Traveling Panther is working on projects aimed at showcasing such areas.
“We want to explore every inch of it ourselves,” she said. “Everything that’s happening now is not only opening the region up to the international community but locals are benefiting and beginning to actually see what their own country has to offer. That’s what we’re most excited about.”
Winter at Tantora is scheduled over 12 weekends, hosting a wide range of events from the Dakar Rally, an international ballooning festival, the world’s second-longest endurance horse race and the world’s first desert polo tournament as well as pop-up restaurants from globally renowned establishments.
The mirrored-wall Maraya Theatre with its 500-seat capacity and operatic sound quality will be home to some of the world’s leading performers, including Omar Khairat and Andrea Bocelli, during the festival.
“It has been amazing to witness the change in Saudi Arabia,” said Sara al-Ahmad, a 25-year-old from Jeddah. “What has been even more special is to see the response from tourists from around the world — so many people are now interested and keen to visit the kingdom.”
The festival is hosted by members of the Al-Ula community trained overseas in hospitality, culture, nature and the environment.
Storytellers from Al-Rowah have been trained by expert tour guides in France, the United States and the United Arab Emirates to share Al-Ula’s story with the world, while 24 men and women have concluded training at the FERRANDI Paris culinary institute.
The chefs will work alongside Michelin-starred experts to create world-class cuisine that will incorporate ingredients from the fertile Al-Ula valley and blend traditional recipes with modern cuisine.
“Festival visitors will be given a unique opportunity to visit and experience one of the world’s undiscovered places and its spectacular heritage sites before we reopen them to the world in October 2020,” said RCU CEO Amr AlMadani.
“They will get a tantalising glimpse of a place that has been a cultural crossroads for thousands of years and the chance to see it from the serenity of a hot air balloon, the adrenaline of soaring over the desert and mountains in an open-seater biplane or exploring hidden canyons in traditional vintage Land Rovers.”
The RCU completed major infrastructure work at Al-Ula airport, increasing its capacity to 400,000 visitors a year and upgrading local mountain resorts to enhance visitors’ experience.

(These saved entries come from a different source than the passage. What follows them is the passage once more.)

(** What a goroutine knows of the list: the pointer it saw is still there unless somebody has swapped since. *)
Definition knows (s : XXXAtomicList) (p : pc_t) : Prop :=
  match p with
  | A_idle | Get_load | Put_load _ => True
  | Get_swap v n => is_Some (heap s !! v) ∧ n ≤ swaps s ∧ (n = swaps s → pointer s = Some v)
  | Put_swap v e n => (∃ x, heap s !! e = Some (mkAE x v)) ∧ n ≤ swaps s ∧ (n = swaps s → pointer s = v)
  end.
Record inv (s : XXXAtomicList) : Prop := {
  ai_stack : ∃ st, replay (log s) = Some st ∧ chain (heap s) (pointer s) st;
  ai_knows : ∀ g, knows s (at_pc g s)
}.

Lemma at_goto g h p (s : XXXAtomicList) : at_pc h (goto g p s) = if decide (g = h) then p else at_pc h s.
Proof. unfold at_pc, goto. cbn. destruct (decide (g = h)) as [->|]; by rewrite ?lookup_insert_eq, ?lookup_insert_ne by done. Qed.
(** What others know survives a step that only adds elements and, if it moves the pointer, counts a swap. *)
Definition moves (s s' : XXXAtomicList) : Prop :=
  heap s ⊆ heap s' ∧ (swaps s' = swaps s ∧ pointer s' = pointer s ∨ swaps s < swaps s').
Lemma knows_moves s s' p : moves s s' → knows s p → knows s' p.
Proof.
  intros [Hh Hm]. destruct p as [| |v n|x|v e n]; cbn; try done.
  - intros ([y Hy] & Hn & Hp). split; [eexists; by eapply lookup_weaken|]. destruct Hm as [[-> ->]|Hlt]; [done|]. split; lia.
  - intros ([x Hx] & Hn & Hp). split; [eexists; by eapply lookup_weaken|]. destruct Hm as [[-> ->]|Hlt]; [done|]. split; lia.
Qed.
Lemma al_inv_goto s s' g p :
  inv s → moves s s' → pcs s' = pcs s → (∃ st, replay (log s') = Some st ∧ chain (heap s') (pointer s') st) → knows s' p →
  inv (goto g p s').
Proof.
  intros [_ Hk] Hm Epc Hst Hp. split; [exact Hst|]. intros h. rewrite at_goto. destruct (decide (g = h)) as [_|_]; [by destruct p|].
  assert (knows s' (at_pc h s')) as Hk'; [|by destruct (at_pc h s')].
  unfold at_pc. rewrite Epc. eapply knows_moves; [exact Hm|apply Hk].
Qed.
Lemma moves_refl s : moves s s.
Proof. split; [done|]. by left. Qed.

(** Every access succeeds and keeps the invariant. *)
Lemma al_inv_access g s : inv s → ∃ s', al_access g s = Ok s' ∧ inv s'.
Proof.
  intros Hi. pose proof Hi as [(st & Hr & Hc) Hk]. specialize (Hk g). unfold al_access. destruct (at_pc g s) as [| |v n|x|v e n]; cbn in Hk.
  - by exists s.
  - destruct (pointer s) as [v|] eqn:Ep.
    + eexists. split; [done|]. apply (al_inv_goto s); [done|apply moves_refl|done|rewrite Ep; by eauto|].
      destruct st as [|x st]; [by cbn in Hc|]. destruct Hc as (? & ? & [= <-] & He & _). cbn. split_and!; [by eexists|done|done].
    + eexists. split; [done|]. apply (al_inv_goto s); [done|split; [done|by left]|done| |done]. destruct st as [|x st]; [|by destruct Hc as (? & ? & ? & _)].
      exists []. cbn [log note pointer heap]. by rewrite (replay_snoc _ _ _ Hr), Ep.
  - destruct Hk as ([[x n'] Hv] & Hn & Hp). rewrite Hv. cbn. destruct (decide (pointer s = Some v)) as [Ep|Ep]; eexists; (split; [done|]).
    + apply (al_inv_goto s); [done|split; [done|right; cbn; lia]|done| |done].
      destruct st as [|y st]; cbn in Hc; [congruence|]. destruct Hc as (e & n'' & E1 & E2 & Hc).
      assert (e = v) as -> by congruence. rewrite Hv in E2. injection E2 as -> ->. exists st. cbn [log note swap pointer heap value next].
      rewrite (replay_snoc _ _ _ Hr). cbn. by rewrite decide_True.
    + apply (al_inv_goto s); [done|apply moves_refl|done|by eauto|done].
  - set (e := fresh (dom (heap s) : gset positive)).
    assert (heap s !! e = None) as He by (apply not_elem_of_dom; apply is_fresh). eexists. split; [done|].
    apply (al_inv_goto s); [done|split; cbn; [by apply insert_subseteq|by left]|done| |].
    + exists st. cbn. split; [done|]. eapply chain_mono; [|done]. by apply insert_subseteq.
    + cbn. split_and!; [|done|done]. exists x. by rewrite lookup_insert_eq.
  - destruct Hk as ([x Hx] & Hn & Hp). rewrite Hx. cbn. destruct (decide (pointer s = v)) as [Ep|Ep]; eexists; (split; [done|]).
    + apply (al_inv_goto s); [done|split; [done|right; cbn; lia]|done| |done]. exists (x :: st). cbn [log note swap pointer heap value].
      rewrite (replay_snoc _ _ _ Hr). cbn. split; [done|]. exists e, v. split_and!; [done..|]. by rewrite <- Ep.
    + apply (al_inv_goto s); [done|apply moves_refl|done|by eauto|done].
Qed.
Lemma al_inv_step s s' : inv s → step s s' → inv s'.
Proof.
  intros Hi Hs. revert Hi. destruct Hs as [g s _|g x s _|g s s' E]; intros Hi.
  1,2: apply (al_inv_goto s); [done|apply moves_refl|done|apply Hi|done].
  destruct (al_inv_access g s Hi) as (s2 & E2 & Hi2). congruence.
Qed.
Lemma al_inv_0 : inv AtomicList0.
Proof. split; [by exists []|]. intros g. assert (at_pc g AtomicList0 = A_idle) as -> by exact (f_equal (default A_idle) (lookup_empty g)). done. Qed.
Lemma reachable_inv_list s : rtc step AtomicList0 s → inv s.
Proof. intros Hs. pose proof al_inv_0 as H0. induction Hs as [|a b c Hab _ IH]; [done|]. apply IH. by eapply al_inv_step. Qed.

(** C28: the free list is a stack, without locks.  Whatever accesses of whatever goroutines interleave, the calls that
    took effect are, in the order of their swaps, a run of a stack in which [New] is only called when the stack is
    empty, and the list in memory is that stack: nothing that was put is lost or handed out twice.  No access fails,
    and a swap that has to be tried again means that another goroutine has swapped since the load. *)
Theorem atomiclist_is_stack s :
  rtc step AtomicList0 s →
  (∃ st, replay (log s) = Some st ∧ chain (heap s) (pointer s) st) ∧
  (∀ g, ∃ s', al_access g s = Ok s') ∧
  (∀ g v n, at_pc g s = Get_swap v n → n = swaps s → ∃ s', al_access g s = Ok s' ∧ at_pc g s' = A_idle) ∧
  (∀ g v e n, at_pc g s = Put_swap v e n → n = swaps s → ∃ s', al_access g s = Ok s' ∧ at_pc g s' = A_idle).
Proof.
  intros Hi%reachable_inv_list. pose proof Hi as [Hst Hk]. split; [done|].
  split; [intros g; destruct (al_inv_access g s Hi) as (s' & E & _); eauto|]. split.
  - intros g v n E Hn. specialize (Hk g). rewrite E in Hk. destruct Hk as ([x Hx] & _ & Hp). unfold al_access. rewrite E, Hx. cbn.
    rewrite decide_True by auto. eexists. split; [done|]. rewrite at_goto. by rewrite decide_True.
  - intros g v e n E Hn. specialize (Hk g). rewrite E in Hk. destruct Hk as ([x Hx] & _ & Hp). unfold al_access. rewrite E, Hx. cbn.
    rewrite decide_True by auto. eexists. split; [done|]. rewrite at_goto. by rewrite decide_True.
Qed.
End code.
Arguments xxxAtomicListElement : clear implicits.
Arguments event : clear implicits.
Arguments XXXAtomicList : clear implicits.
End AtomicList.

(** ** Futures *)

(** [YYYFuture]: what happens under the lock between two waits is one step.  A callback is the value its call returns;
    it runs under the lock. *)
Module Future.
Section code.
Context {V : Type}.
Record YYYFuture : Type := mkFuture {
  ValueCallback : option V;
  v : option V;
  called : bool;
  vset : bool;
  cond_L : bool;             (* [cond.L] is set *)
  waiting : list nat;        (* in [cond.Wait] *)
  woken : list nat;          (* after a broadcast, about to test [vset] again *)
  calls : nat;               (* of the callback *)
  got : list (nat * option V)
}.
Definition Future0 : YYYFuture := mkFuture None None false false false [] [] 0 [].

Definition set (x : V) (self : YYYFuture) : YYYFuture :=
  let w := cond_L self in
  mkFuture (ValueCallback self) (Some x) (called self) true (cond_L self) (if w then [] else waiting self)
    (if w then woken self ++ waiting self else woken self) (calls self) (got self).
Definition Set_ (x : V) (self : YYYFuture) : YYYFuture := set x self.
Definition SetCallback (cb : V) (self : YYYFuture) : YYYFuture :=
  mkFuture (Some cb) (v self) (called self) (vset self) (cond_L self) (waiting self) (woken self) (calls self) (got self).
(** The loop of [Get]: return the value, or wait. *)
Definition Get_loop (g : nat) (self : YYYFuture) : YYYFuture :=
  if vset self then
    mkFuture (ValueCallback self) (v self) (called self) (vset self) (cond_L self) (waiting self) (woken self) (calls self)
      (got self ++ [(g, v self)])
  else
    mkFuture (ValueCallback self) (v self) (called self) (vset self) true (waiting self ++ [g]) (woken self) (calls self)
      (got self).
Definition Future_Get (g : nat) (self : YYYFuture) : YYYFuture :=
  let self :=
    match ValueCallback self with
    | Some value =>
        if negb (vset self) && negb (called self) then
          set value (mkFuture (ValueCallback self) (v self) true (vset self) (cond_L self) (waiting self) (woken self)
                       (S (calls self)) (got self))
        else self
    | None => self
    end in
  Get_loop g self.
Inductive step : YYYFuture → YYYFuture → Prop :=
  | step_Set x f : step f (Set_ x f)
  | step_SetCallback cb f : step f (SetCallback cb f)
  | step_Get g f : step f (Future_Get g f)
  | step_wake g f ws1 ws2 : woken f = ws1 ++ g :: ws2 →
      step f (Get_loop g (mkFuture (ValueCallback f) (v f) (called f) (vset f) (cond_L f) (waiting f) (ws1 ++ ws2) (calls f) (got f))).

Record inv (f : YYYFuture) : Prop := {
  fi_calls : calls f = if called f then 1 else 0;
  fi_called : called f = true → vset f = true;
  fi_v : vset f = true ↔ is_Some (v f);
  fi_cond : waiting f ≠ [] → cond_L f = true;
  fi_waiting : vset f = true → waiting f = [];
  fi_woken : vset f = false → woken f = [];
  fi_got : ∀ g o, (g, o) ∈ got f → is_Some o
}.
Lemma future_inv_set x f (n : nat) (c : bool) :
  inv f → n = (if c then 1 else 0) →
  inv (set x (mkFuture (ValueCallback f) (v f) c (vset f) (cond_L f) (waiting f) (woken f) n (got f))).
Proof.
  intros [H1 H2 H3 H4 H5 H6 H7] Hn. split; cbn; try done.
  - destruct (cond_L f); [done|]. intros Hw. by rewrite H4 in *.
  - intros _. destruct (cond_L f) eqn:E; [done|]. destruct (waiting f); [done|]. by specialize (H4 ltac:(done)).
Qed.
Lemma future_inv_loop g f ws :
  inv f → (vset f = false → ws = []) →
  inv (Get_loop g (mkFuture (ValueCallback f) (v f) (called f) (vset f) (cond_L f) (waiting f) ws (calls f) (got f))).
Proof.
  intros [H1 H2 H3 H4 H5 H6 H7] Hws. unfold Get_loop. cbn. destruct (vset f) eqn:E; split; cbn; try done.
  intros g' o [Hin|Hin]%elem_of_app; [by eapply H7|]. apply list_elem_of_singleton in Hin as [= -> ->]. by apply H3.
Qed.
Lemma future_inv_step f f' : inv f → step f f' → inv f'.
Proof.
  intros Hf Hs. revert Hf. destruct Hs as [x f|cb f|g f|g f ws1 ws2 Hw]; intros Hf.
  - destruct f. by apply (future_inv_set x _ _ _ Hf), Hf.
  - by destruct Hf; split.
  - unfold Future_Get. assert (∀ f2, inv f2 → inv (Get_loop g f2)) as Hl by (intros f2 H2; destruct f2; apply (future_inv_loop g _ _ H2), H2).
    apply Hl. destruct (ValueCallback f) as [x|] eqn:Ecb; [|done]. destruct (vset f) eqn:Ev, (called f) eqn:Ec; try done.
    cbn. rewrite <- Ecb, <- Ev. apply (future_inv_set x f _ true Hf). destruct Hf as [-> _ _ _ _ _ _]. by rewrite Ec.
  - apply future_inv_loop; [done|]. intros E. destruct Hf as [_ _ _ _ _ Hf _]. specialize (Hf E). rewrite Hf in Hw. by destruct ws1.
Qed.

Al-Ula is expected to become a worldwide destination for those seeking a unique experience in Saudi Arabia, integrating the natural and cultural heritage as one living environment. “By safeguarding our precious landscapes and cultural heritage, this open-air museum will be the kingdom’s gift to the world, creating remarkable and lasting memories,” AlMadani said.
During the opening weekend, the “Authentic Al-Ula” event included locally inspired dining and entertainment to mark the start of the winter planting season. It was the first of 12 themed weekends.